Dataset excerpts:
########

Lemma balancer_server_ok lb i b b' :
  balancer_ok lb → lb_servers lb !! i = Some b → bs_closed b' = bs_closed b → (bs_serving b' = Served → bs_closed b' = true) →
  (bs_serving b = Served → bs_serving b' = Served) → balancer_ok (set_server i b' lb).
Proof.
  intros (Hs&Hn&Hr) Hi Hc Hd Hm. split_and!; simpl; [|by rewrite length_insert|].
  - intros j x. rewrite list_lookup_insert. case_decide as Hj; [|by apply Hs].
    destruct Hj as [-> _]. intros [= <-]. rewrite Hc in *. split; [apply (Hs j b Hi)|done].
  - intros Hret. specialize (Hr Hret). apply Forall_insert; [done|]. apply Hm. rewrite Forall_lookup in Hr. by eapply Hr.
Qed.

Lemma balancer_step_ok lb lb' : balancer_ok lb → balancer_step lb (Some lb') → balancer_ok lb'.
Proof.
  intros Hok Hst. inversion Hst as [? i c Hi|?|? i Hi|? Hcl|? i ph c Hcl Hi|? n Hcl Hlen Hret Hall]; subst; clear Hst.
  - by eapply (balancer_server_ok lb i).
  - by eapply (balancer_server_ok lb i).
  - destruct Hok as (Hs&Hn&Hr). split_and!; simpl; [|by intros n [= <-]; lia|done].
    intros i b Hi. destruct (Hs i b Hi) as [Hc Hd]. by rewrite Hcl in Hc.
  - destruct Hok as (Hs&Hn&Hr). pose proof (lookup_lt_Some _ _ _ Hi). split_and!; simpl.
    + intros j x. rewrite list_lookup_insert. case_decide as Hj.
      * destruct Hj as [-> _]. intros [= <-]. simpl. split; [|done]. by rewrite bool_decide_true by lia.
      * intros Hx. destruct (Hs j x Hx) as [Hc Hd]. split; [|done]. rewrite Hc, Hcl. apply bool_decide_ext.
        assert (i ≠ j) by (intros ->; apply Hj; split; [done|by eapply lookup_lt_Some]). lia.
    + intros n [= <-]. rewrite length_insert. lia.
    + intros Hret. specialize (Hr Hret). apply Forall_insert; [done|]. rewrite Forall_lookup in Hr. by apply (Hr i _ Hi).
  - destruct Hok as (Hs&Hn&_). split_and!; simpl; [by rewrite Hcl in Hs|by rewrite Hcl in Hn|done].
Qed.

Lemma balancer_reachable_ok lb : balancer_reachable lb → balancer_ok lb.
Proof.
  induction 1; [|by eapply balancer_step_ok]. split_and!; simpl; try done.
  intros i b Hi. by destruct i as [|[|[|i]]]; simplify_eq/=.
Qed.

(** Closing the load balancer ends: in every reachable state that [Close] was
    called in, unless it returned, with every server ended, a goroutine has a
    step left that does not panic. *)
Lemma balancer_close_ends lb :
  balancer_reachable lb → lb_closing lb ≠ None →
  (lb_returned lb = true ∧ Forall (λ b, bs_serving b = Served) (lb_servers lb)) ∨ ∃ lb', balancer_step lb (Some lb').
Proof.
  intros (Hs&Hn&Hr)%balancer_reachable_ok Hcl. destruct (lb_closing lb) as [n|] eqn:Hc; [clear Hcl|done].
  destruct (lb_returned lb) eqn:Hret; [left; auto|right].
  destruct (decide (n < length (lb_servers lb))) as [Hlt|Hge].
  { destruct (lookup_lt_is_Some_2 _ _ Hlt) as [[ph c] Hi]. eexists. by eapply lb_close_server. }
  pose proof (Hn n eq_refl). destruct (decide (Forall (λ b, bs_serving b = Served) (lb_servers lb))) as [Hall|Hex].
  { eexists. eapply lb_wait; [done|lia|done|done]. }
  apply not_Forall_Exists, Exists_exists in Hex as ([ph c]&[i Hi]%list_elem_of_lookup&Hb); [|apply _]. simpl in Hb.
  destruct (Hs i _ Hi) as [Hcl _]. simpl in Hcl. pose proof (lookup_lt_Some _ _ _ Hi).
  rewrite bool_decide_true in Hcl by lia. subst c. destruct ph; [| |done]; eexists; [by eapply lb_listen|by eapply lb_served].
Qed.

(** ** Witnesses *)

(** The [i]-th node listens on a port of its own. *)
Definition ex_world (i : nat) : node_world :=
  mkWorld {| Listen _ := inr ("127.0.0.1:" +:+ Itoa (9000 + Z.of_nat i))%string; GetPrivateIP := inr "10.0.0.1"%string |}
    (λ _, None) (Some ("n" +:+ Itoa (Z.of_nat i))%string) [] None.

Lemma ex_world_good i : (Z.of_nat i < 1000)%Z → good_world (ex_world i).
Proof.
  intros Hi. constructor; [done| |done..]. exists (Itoa (9000 + Z.of_nat i)). split; [done|]. intros c Hc.
  eapply Atoi_only; [..|apply Atoi_Itoa; unfold is_i64; lia]; try by destruct Hc as [-> |[-> | ->]].
  by destruct Hc as [-> |[-> | ->]]; apply (bool_decide_eq_false_1 _).
Qed.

########

**WORK TO COMPLETE**.
Using the records above, set down exactly the lines from the one with "- intros j x." through the one with "case_decide as Hj.", inclusive, and nothing more.

**RESULT FOR THIS EXERCISE**.
  - intros j x. rewrite list_lookup_insert. case_decide as Hj; [|by apply Hs].
    destruct Hj as [-> _]. intros [= <-]. rewrite Hc in *. split; [apply (Hs j b Hi)|done].
  - intros Hret. specialize (Hr Hret). apply Forall_insert; [done|]. apply Hm. rewrite Forall_lookup in Hr. by eapply Hr.
Qed.

Lemma balancer_step_ok lb lb' : balancer_ok lb → balancer_step lb (Some lb') → balancer_ok lb'.
Proof.
  intros Hok Hst. inversion Hst as [? i c Hi|?|? i Hi|? Hcl|? i ph c Hcl Hi|? n Hcl Hlen Hret Hall]; subst; clear Hst.
  - by eapply (balancer_server_ok lb i).
  - by eapply (balancer_server_ok lb i).
  - destruct Hok as (Hs&Hn&Hr). split_and!; simpl; [|by intros n [= <-]; lia|done].
    intros i b Hi. destruct (Hs i b Hi) as [Hc Hd]. by rewrite Hcl in Hc.
  - destruct Hok as (Hs&Hn&Hr). pose proof (lookup_lt_Some _ _ _ Hi). split_and!; simpl.
    + intros j x. rewrite list_lookup_insert. case_decide as Hj.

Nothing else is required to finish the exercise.